→ **Input data**:
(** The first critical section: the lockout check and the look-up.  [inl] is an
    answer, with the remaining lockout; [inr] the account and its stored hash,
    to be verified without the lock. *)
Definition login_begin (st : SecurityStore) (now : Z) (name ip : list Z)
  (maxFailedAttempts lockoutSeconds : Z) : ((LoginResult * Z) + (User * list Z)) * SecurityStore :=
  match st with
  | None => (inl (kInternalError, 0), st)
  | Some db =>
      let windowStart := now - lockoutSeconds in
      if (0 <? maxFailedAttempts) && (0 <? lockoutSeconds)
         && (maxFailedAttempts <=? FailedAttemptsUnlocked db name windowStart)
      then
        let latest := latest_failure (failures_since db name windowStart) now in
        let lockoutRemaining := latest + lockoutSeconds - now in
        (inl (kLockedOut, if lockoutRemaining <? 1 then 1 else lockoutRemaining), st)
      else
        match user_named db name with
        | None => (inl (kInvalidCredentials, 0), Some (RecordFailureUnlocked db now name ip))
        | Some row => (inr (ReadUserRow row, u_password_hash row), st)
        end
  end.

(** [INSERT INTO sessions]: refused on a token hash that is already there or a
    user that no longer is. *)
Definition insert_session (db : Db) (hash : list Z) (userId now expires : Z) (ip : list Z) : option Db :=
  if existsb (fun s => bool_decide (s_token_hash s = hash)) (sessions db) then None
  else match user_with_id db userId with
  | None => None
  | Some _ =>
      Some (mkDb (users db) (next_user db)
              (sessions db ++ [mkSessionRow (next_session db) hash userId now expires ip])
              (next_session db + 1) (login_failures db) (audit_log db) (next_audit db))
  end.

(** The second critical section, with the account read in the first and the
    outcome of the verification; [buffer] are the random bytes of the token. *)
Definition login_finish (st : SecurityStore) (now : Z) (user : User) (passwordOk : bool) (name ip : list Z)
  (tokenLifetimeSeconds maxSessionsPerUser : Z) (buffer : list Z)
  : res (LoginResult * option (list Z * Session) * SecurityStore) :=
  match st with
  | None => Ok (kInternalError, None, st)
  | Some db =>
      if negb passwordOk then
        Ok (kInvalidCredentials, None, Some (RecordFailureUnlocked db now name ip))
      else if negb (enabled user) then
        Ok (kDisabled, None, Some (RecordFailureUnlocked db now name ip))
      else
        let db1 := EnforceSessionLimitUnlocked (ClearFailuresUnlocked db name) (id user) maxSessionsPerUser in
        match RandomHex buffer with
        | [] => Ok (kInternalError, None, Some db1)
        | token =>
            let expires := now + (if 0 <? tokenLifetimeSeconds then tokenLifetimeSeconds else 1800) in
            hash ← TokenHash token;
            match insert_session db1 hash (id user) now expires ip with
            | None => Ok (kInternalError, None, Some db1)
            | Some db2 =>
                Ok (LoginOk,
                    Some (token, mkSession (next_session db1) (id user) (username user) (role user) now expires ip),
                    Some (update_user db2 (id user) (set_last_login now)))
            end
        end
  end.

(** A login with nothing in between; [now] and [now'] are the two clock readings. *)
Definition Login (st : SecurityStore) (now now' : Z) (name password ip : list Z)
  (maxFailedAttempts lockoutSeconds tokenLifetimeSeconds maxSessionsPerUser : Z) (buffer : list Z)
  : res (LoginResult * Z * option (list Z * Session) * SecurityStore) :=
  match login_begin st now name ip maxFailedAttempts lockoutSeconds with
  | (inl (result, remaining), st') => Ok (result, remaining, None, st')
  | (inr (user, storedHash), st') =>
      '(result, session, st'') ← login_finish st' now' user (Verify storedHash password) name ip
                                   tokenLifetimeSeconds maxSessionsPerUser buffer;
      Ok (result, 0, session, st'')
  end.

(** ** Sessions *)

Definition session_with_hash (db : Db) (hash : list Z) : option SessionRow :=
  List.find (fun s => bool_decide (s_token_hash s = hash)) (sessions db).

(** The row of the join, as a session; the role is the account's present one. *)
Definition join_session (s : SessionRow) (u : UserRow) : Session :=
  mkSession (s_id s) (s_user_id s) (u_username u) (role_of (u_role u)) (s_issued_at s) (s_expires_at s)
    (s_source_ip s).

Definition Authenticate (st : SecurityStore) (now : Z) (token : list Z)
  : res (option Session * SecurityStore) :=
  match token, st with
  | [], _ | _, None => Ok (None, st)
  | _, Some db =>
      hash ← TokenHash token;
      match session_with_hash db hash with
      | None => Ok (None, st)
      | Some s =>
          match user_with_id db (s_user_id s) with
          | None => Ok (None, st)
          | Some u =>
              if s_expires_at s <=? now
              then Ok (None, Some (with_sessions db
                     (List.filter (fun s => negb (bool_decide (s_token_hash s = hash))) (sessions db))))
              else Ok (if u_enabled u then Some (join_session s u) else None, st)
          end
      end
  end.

* * *

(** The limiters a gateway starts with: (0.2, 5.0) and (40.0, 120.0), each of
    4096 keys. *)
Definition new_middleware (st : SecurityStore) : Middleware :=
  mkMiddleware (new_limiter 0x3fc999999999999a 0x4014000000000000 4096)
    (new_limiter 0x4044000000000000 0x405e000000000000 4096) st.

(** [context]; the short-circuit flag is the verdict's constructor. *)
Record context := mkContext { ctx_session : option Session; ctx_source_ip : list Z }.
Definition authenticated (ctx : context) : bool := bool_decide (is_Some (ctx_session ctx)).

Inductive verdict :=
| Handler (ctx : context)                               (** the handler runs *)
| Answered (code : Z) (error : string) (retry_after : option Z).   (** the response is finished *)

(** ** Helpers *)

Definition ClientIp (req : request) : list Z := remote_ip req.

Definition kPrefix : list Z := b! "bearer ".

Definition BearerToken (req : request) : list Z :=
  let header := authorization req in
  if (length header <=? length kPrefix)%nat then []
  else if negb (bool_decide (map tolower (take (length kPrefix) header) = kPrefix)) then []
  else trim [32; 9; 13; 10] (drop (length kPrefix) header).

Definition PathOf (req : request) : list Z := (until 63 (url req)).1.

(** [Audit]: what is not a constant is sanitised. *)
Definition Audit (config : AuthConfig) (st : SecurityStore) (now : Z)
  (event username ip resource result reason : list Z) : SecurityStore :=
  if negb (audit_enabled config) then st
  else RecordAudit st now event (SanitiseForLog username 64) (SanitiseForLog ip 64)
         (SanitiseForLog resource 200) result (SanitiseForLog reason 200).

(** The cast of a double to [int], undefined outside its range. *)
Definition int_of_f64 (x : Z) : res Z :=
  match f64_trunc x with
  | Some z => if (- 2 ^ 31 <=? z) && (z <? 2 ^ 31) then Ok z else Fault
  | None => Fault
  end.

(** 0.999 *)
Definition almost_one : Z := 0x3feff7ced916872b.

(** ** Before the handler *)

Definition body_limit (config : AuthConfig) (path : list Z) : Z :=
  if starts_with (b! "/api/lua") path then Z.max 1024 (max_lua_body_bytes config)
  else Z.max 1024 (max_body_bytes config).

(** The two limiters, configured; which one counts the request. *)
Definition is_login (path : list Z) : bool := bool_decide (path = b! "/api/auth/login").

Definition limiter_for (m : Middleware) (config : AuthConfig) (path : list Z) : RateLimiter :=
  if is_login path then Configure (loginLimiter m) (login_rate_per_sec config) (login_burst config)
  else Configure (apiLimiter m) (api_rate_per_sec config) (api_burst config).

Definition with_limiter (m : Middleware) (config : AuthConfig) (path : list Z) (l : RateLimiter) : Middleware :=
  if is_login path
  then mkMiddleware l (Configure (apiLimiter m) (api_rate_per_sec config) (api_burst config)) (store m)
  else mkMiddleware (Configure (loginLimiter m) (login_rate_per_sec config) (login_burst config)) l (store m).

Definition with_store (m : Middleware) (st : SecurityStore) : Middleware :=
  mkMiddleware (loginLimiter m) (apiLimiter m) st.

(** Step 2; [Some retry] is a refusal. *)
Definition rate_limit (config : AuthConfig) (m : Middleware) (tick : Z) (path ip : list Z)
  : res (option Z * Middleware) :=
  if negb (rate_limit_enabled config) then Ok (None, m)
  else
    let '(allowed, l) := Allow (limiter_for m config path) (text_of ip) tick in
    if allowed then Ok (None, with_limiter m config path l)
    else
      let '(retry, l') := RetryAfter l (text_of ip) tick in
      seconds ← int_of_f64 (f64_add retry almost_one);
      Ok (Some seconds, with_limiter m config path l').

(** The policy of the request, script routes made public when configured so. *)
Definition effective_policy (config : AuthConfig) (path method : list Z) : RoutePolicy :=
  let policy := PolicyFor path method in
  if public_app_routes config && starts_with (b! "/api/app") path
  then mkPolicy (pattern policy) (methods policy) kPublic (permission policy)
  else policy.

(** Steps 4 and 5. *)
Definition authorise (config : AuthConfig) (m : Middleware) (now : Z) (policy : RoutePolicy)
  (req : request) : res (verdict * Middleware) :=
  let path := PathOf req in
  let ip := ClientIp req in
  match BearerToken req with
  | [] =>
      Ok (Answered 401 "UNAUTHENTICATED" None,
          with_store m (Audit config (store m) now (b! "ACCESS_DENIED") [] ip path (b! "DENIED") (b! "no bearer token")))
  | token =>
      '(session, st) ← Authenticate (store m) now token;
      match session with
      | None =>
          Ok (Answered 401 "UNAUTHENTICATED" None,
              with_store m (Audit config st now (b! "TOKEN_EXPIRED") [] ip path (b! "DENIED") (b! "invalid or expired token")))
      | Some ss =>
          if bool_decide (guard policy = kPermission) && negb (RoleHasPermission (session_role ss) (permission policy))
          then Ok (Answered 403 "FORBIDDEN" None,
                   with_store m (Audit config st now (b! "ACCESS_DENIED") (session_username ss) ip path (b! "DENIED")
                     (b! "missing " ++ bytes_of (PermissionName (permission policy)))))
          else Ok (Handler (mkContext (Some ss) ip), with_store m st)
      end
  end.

--

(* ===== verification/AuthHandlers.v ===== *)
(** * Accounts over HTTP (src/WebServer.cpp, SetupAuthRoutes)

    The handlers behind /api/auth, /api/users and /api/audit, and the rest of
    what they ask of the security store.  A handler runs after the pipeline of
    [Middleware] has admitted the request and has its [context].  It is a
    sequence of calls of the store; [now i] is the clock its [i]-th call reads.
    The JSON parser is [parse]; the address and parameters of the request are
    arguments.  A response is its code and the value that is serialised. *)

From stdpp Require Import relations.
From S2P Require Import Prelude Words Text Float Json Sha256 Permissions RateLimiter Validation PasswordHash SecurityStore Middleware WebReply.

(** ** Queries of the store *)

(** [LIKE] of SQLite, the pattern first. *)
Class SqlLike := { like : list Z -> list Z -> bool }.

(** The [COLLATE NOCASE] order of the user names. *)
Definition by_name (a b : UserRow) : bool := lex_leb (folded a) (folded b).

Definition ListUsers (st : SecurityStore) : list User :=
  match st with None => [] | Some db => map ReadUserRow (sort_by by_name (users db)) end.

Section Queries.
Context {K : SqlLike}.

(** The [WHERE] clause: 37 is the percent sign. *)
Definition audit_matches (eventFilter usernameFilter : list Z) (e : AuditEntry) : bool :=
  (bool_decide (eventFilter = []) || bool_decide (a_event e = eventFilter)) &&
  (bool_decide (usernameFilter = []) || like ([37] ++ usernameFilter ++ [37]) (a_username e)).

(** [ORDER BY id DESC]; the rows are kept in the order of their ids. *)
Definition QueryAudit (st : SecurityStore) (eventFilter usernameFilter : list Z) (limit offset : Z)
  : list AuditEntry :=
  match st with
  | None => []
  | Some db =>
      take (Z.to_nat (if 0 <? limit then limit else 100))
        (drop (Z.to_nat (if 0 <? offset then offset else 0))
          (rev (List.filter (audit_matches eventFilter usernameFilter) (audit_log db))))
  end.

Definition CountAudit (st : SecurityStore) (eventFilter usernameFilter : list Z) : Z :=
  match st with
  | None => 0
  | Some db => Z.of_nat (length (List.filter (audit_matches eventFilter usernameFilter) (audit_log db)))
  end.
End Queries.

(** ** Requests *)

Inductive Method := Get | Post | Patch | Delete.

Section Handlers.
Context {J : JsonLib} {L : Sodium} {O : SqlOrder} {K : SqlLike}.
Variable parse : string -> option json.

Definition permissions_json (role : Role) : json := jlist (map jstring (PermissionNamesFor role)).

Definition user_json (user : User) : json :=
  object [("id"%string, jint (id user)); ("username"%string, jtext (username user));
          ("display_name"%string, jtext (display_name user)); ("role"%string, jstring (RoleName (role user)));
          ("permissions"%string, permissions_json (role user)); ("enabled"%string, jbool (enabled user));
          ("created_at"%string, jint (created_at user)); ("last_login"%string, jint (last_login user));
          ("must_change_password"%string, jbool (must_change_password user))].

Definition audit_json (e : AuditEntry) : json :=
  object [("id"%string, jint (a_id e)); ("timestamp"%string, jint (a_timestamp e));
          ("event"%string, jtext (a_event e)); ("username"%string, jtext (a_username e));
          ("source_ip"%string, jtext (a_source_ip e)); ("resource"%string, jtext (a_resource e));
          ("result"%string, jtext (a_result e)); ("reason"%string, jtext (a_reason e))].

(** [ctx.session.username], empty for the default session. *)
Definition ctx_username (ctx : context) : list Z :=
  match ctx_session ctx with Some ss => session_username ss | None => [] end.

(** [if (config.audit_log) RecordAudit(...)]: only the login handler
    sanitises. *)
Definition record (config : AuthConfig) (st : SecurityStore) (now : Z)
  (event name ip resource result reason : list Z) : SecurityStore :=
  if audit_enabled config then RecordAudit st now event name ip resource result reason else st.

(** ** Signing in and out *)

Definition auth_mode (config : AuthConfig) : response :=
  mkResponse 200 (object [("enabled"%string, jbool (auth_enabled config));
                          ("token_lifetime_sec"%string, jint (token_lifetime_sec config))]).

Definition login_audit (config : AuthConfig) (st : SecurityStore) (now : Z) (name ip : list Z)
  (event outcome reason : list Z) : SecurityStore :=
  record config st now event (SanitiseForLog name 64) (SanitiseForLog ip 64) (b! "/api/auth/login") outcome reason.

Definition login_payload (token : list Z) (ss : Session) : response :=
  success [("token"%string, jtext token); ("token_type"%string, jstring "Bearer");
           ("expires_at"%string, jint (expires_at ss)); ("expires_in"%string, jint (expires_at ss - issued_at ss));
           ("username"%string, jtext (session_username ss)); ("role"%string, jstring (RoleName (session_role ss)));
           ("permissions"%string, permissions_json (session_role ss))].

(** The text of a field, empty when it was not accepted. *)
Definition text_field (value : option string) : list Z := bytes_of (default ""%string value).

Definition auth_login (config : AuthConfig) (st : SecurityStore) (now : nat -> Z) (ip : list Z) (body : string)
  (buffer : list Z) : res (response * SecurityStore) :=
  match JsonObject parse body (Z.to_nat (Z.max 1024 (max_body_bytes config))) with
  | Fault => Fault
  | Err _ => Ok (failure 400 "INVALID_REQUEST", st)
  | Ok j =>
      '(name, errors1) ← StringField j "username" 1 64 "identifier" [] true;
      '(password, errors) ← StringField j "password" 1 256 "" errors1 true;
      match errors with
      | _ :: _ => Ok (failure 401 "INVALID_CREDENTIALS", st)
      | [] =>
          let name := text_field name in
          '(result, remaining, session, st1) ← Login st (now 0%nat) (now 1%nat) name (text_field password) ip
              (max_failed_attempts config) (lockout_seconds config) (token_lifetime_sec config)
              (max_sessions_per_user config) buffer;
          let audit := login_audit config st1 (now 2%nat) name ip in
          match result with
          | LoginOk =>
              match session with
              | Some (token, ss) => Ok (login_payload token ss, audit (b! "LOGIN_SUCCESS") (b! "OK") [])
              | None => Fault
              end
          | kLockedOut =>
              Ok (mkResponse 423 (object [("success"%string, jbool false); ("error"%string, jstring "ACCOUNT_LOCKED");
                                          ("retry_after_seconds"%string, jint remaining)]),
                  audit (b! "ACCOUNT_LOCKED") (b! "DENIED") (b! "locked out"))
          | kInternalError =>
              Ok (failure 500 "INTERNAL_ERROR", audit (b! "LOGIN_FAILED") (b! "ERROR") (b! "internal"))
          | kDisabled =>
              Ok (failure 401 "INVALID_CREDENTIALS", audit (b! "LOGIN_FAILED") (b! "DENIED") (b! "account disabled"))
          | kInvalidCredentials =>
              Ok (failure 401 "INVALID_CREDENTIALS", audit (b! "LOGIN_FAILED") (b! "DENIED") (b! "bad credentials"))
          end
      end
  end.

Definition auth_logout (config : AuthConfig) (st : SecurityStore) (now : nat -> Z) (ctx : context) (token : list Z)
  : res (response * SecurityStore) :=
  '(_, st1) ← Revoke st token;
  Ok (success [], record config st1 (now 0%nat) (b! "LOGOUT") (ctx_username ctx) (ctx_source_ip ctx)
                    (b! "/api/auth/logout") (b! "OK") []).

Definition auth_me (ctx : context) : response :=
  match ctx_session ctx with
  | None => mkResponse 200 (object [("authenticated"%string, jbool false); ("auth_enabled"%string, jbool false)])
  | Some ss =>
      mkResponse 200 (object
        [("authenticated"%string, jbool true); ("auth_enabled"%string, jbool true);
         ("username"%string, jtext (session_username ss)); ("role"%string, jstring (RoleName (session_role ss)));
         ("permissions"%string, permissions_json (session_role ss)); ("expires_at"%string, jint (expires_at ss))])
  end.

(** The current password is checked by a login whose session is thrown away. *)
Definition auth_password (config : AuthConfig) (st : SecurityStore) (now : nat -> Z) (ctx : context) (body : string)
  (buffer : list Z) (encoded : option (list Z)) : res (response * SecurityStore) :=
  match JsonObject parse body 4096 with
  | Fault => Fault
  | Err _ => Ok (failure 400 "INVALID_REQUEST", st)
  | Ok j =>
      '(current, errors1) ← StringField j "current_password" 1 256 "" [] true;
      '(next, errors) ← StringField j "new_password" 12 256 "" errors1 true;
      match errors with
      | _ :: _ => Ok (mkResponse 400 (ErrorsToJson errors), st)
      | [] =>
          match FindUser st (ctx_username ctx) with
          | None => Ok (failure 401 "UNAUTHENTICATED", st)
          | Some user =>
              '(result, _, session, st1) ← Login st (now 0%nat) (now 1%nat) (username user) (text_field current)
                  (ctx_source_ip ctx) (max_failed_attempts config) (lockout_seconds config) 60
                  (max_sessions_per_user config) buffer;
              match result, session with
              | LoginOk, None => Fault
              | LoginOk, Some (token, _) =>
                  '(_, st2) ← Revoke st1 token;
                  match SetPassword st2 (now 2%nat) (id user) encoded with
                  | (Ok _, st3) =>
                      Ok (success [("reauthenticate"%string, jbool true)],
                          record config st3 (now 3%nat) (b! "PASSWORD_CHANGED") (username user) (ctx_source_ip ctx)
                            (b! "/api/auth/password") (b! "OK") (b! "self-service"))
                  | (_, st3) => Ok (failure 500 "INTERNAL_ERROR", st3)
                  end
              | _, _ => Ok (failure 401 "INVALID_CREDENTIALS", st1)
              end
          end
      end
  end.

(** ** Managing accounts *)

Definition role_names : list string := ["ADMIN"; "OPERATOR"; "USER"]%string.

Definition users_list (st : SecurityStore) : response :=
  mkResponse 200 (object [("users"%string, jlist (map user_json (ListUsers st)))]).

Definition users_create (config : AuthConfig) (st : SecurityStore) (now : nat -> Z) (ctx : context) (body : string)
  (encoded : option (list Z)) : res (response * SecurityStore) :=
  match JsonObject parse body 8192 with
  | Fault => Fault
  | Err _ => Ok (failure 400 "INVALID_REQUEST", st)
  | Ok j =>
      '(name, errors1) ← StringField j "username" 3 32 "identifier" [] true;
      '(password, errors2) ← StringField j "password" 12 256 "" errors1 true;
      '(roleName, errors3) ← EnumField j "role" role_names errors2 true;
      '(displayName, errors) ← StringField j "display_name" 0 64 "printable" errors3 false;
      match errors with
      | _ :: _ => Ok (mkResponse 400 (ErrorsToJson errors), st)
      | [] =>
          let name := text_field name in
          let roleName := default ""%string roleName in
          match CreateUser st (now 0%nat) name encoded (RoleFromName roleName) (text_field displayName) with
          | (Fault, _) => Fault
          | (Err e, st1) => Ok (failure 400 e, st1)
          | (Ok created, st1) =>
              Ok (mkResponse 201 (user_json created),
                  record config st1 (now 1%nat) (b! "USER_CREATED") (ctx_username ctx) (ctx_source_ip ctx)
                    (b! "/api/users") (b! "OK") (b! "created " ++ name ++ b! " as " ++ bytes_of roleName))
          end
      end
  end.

→ **Exercise description**: From the records above, quote only the lines running from the line with "if (length header" to the line with "Definition PathOf (req", both lines included.

→ **Written response**:
  if (length header <=? length kPrefix)%nat then []
  else if negb (bool_decide (map tolower (take (length kPrefix) header) = kPrefix)) then []
  else trim [32; 9; 13; 10] (drop (length kPrefix) header).

Definition PathOf (req : request) : list Z := (until 63 (url req)).1.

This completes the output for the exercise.